In the last year, I’ve given up on trying to fit things into frameworks. What’s still true, though (and a remnant of my framework approach) is the desire to see patterns and approach ideas from multiple angles.
As part of this realization, I’m going to start sending out a poem every month; it’s another way I try to see the world differently.
The good news is that poems are a lot shorter than what I usually send out 🙃 — it’s also refreshing to experience language outside of the flattened ways I tend to communicate online and at work. By way of interesting syntax and structure, I just feel more imaginative in general.
That’s something I’d like to embrace more of this year: imagining different ways of being rather than just writing about the ways things currently are (…. and aren’t working).
So here is the first poem: “More” by Alex Dimitrov. You can listen to him read it here if you’d like or here it is:
I first read this poem in 2020, when all of these jokers were saying that New York was “dead” and that they were moving to Miami. San Francisco was also emptying out — I’d never seen so many “For Rent” signs up, anywhere. At the time, I needed to remember what was so special about these cities for me that other people didn’t seem to value. This poem hit right because it reminded me of the essence of New York and in turn, inspired me to remember what I love about San Francisco.
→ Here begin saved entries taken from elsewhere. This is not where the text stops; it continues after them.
Lemma assign_topic_held members out t m topic :
  Z.of_nat (length members) ≤ i32_max → NoDup ((λ x : member, member_id x.1) <$> members) →
  slots_ok members (subscribed_to members) out →
  held (assign_topic members out t) m topic = held out m topic ++
  match list_find (eq m) (subscribers members t.1) with
  | Some (j, _) =>
    let n := Z.of_nat (length (subscribers members t.1)) in
    if decide (t.1 = topic ∧ 0 < t.2)
    then topic_range topic (share_start (t.2 / n) (t.2 mod n) (Z.of_nat j))
           (share (t.2 / n) (t.2 mod n) (Z.of_nat j))
    else []
  | None => []
  end.
Proof.
  intros Hlen Hnd Hok. unfold assign_topic.
  destruct (decide (subscribers members t.1 = [])) as [E|Hs].
  { rewrite E. simpl. by rewrite app_nil_r. }
  rewrite (bool_decide_eq_false_2 (subscribers members t.1 = [])) by done.
  destruct (Z.leb_spec t.2 0) as [Hneg|Hpos]; simpl.
  { destruct (list_find _ _) as [[j y]|]; [|by rewrite app_nil_r].
    rewrite decide_False by lia. by rewrite app_nil_r. }
  assert (NoDup (subscribers members t.1)) as Hnds.
  { unfold subscribers. eapply sublist_NoDup; [exact Hnd|].
    apply fmap_sublist, sublist_filter. }
  set (subs := subscribers members t.1) in *.
  assert (Z.of_nat (length subs) ≤ i32_max) as Hsl.
  { unfold subs, subscribers. rewrite length_fmap.
    pose proof (length_filter (λ m : member, t.1 ∈ m.2) members). lia. }
  assert (0 < Z.of_nat (length subs)) as Hn by (destruct subs; [done|simpl; lia]).
  unfold i32_try_from. rewrite decide_True by ints. simpl.
  rewrite Z.quot_div_nonneg, Z.rem_mod_nonneg by lia.
  set (n := Z.of_nat (length subs)) in *.
  pose proof (Z.mod_pos_bound t.2 n ltac:(lia)).
  pose proof (give_ranges_held t.1 (t.2 / n) (t.2 mod n) subs 0 out m topic) as Hg.
  unfold share_start at 1 in Hg. rewrite Z.min_l in Hg by lia. rewrite Z.mul_0_l, Z.add_0_r in Hg.
  rewrite Hg; [|lia|fold n; lia|done|].
  - f_equal. destruct (list_find (eq m) subs) as [[j y]|]; [|done]. rewrite Z.add_0_l.
    destruct (decide (t.1 = topic)) as [<-|Hne]; [by rewrite decide_True by done|].
    by rewrite decide_False by naive_solver.
  - apply Forall_forall. intros x (y & Hy & _ & ->)%elem_of_subscribers. by eapply slots_ok_slot.
Qed.
(** A claim that the live topics and the member's subscription support. *)
Definition live_claim (topic_partitions : gmap string Z) (id_subs : gset string)
    (tp : topic_partition) : bool :=
  match topic_partitions !! tp.1 with
  | None => false
  | Some count => (0 <=? tp.2) && (tp.2 <? count) && bool_decide (tp.1 ∈ id_subs)
  end.

Definition claims_of (subs : gmap string (gset string)) (topic_partitions : gmap string Z)
    (best : gmap topic_partition claim) (m : MemberInput) : gmap topic_partition claim :=
  let id_subs := default ∅ (subs !! in_id m) in
  foldl (λ best tp, if live_claim topic_partitions id_subs tp
                    then put_claim best (in_generation m) (in_id m) tp else best)
    best (in_owned m).

Definition best_claims (members : list MemberInput) (subs : gmap string (gset string))
    (topic_partitions : gmap string Z) : gmap topic_partition claim :=
  foldl (claims_of subs topic_partitions) ∅ members.

Definition prepopulate_current_assignments (members : list MemberInput)
    (subs : gmap string (gset string)) (topic_partitions : gmap string Z) : assignment :=
  let best := best_claims members subs topic_partitions in
  let out := collect_map ((λ m, (in_id m, [])) <$> members) in
  let out := foldl (λ out e, let '(_, owner, tied) := e.2 in
                             if (tied : bool) then out else push_entry owner e.1 out)
               out (map_to_list best) in
  sort_values out.

(** The map from a partition to its previous owner. *)
Definition owners_of (current : assignment) : gmap topic_partition string :=
  foldl (λ owners e, foldl (λ owners tp, <[tp := e.1]> owners) owners e.2)
    ∅ (sorted_map current).

(** ** The constrained algorithm *)

(** The order [assignOwnedPartitions] sorts by: partition, then topic. *)
Definition owned_le (a b : topic_partition) : Prop :=
  if decide (a.2 = b.2) then str_le a.1 b.1 else a.2 < b.2.

#[global] Instance owned_le_dec : RelDecision owned_le.
Proof. intros a b. unfold owned_le. case_decide; apply _. Defined.

Record Quotas : Type := mkQuotas { min_quota : nat; max_quota : nat; expected_over_min : nat }.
In the last couple of years, I’ve become more aware of the mood of a place, and how this has outsized effect on how I think. American cities have been changing so fast in the last 20 (?) years, and will continue to change, so to capture the feeling a specific place and time feels special. The freakiest feeling is walking down a street, knowing that a building or restaurant is different, but not being able to remember what was once there; like a building ghost. I feel a weird need to capture what’s going on right now, assuming it won’t be there the next time I come around.
I suppose I’ve also been thinking about people who captured the mood of a place more recently because both Joan Didion and Eve Babitz died in December. Joan Didion’s revered because she’s elegant and tells it like it is, but honestly I relate more to Eve — Eve seemed fun and flamboyant; she somehow managed to be in “the scene” without getting blinded by it. In their own styles, they captured the mood of Los Angeles, and New York (for Didion) at the time.
All that being said, wherever you’re starting your year, I hope you know why you love it and notice the little things that make being there special.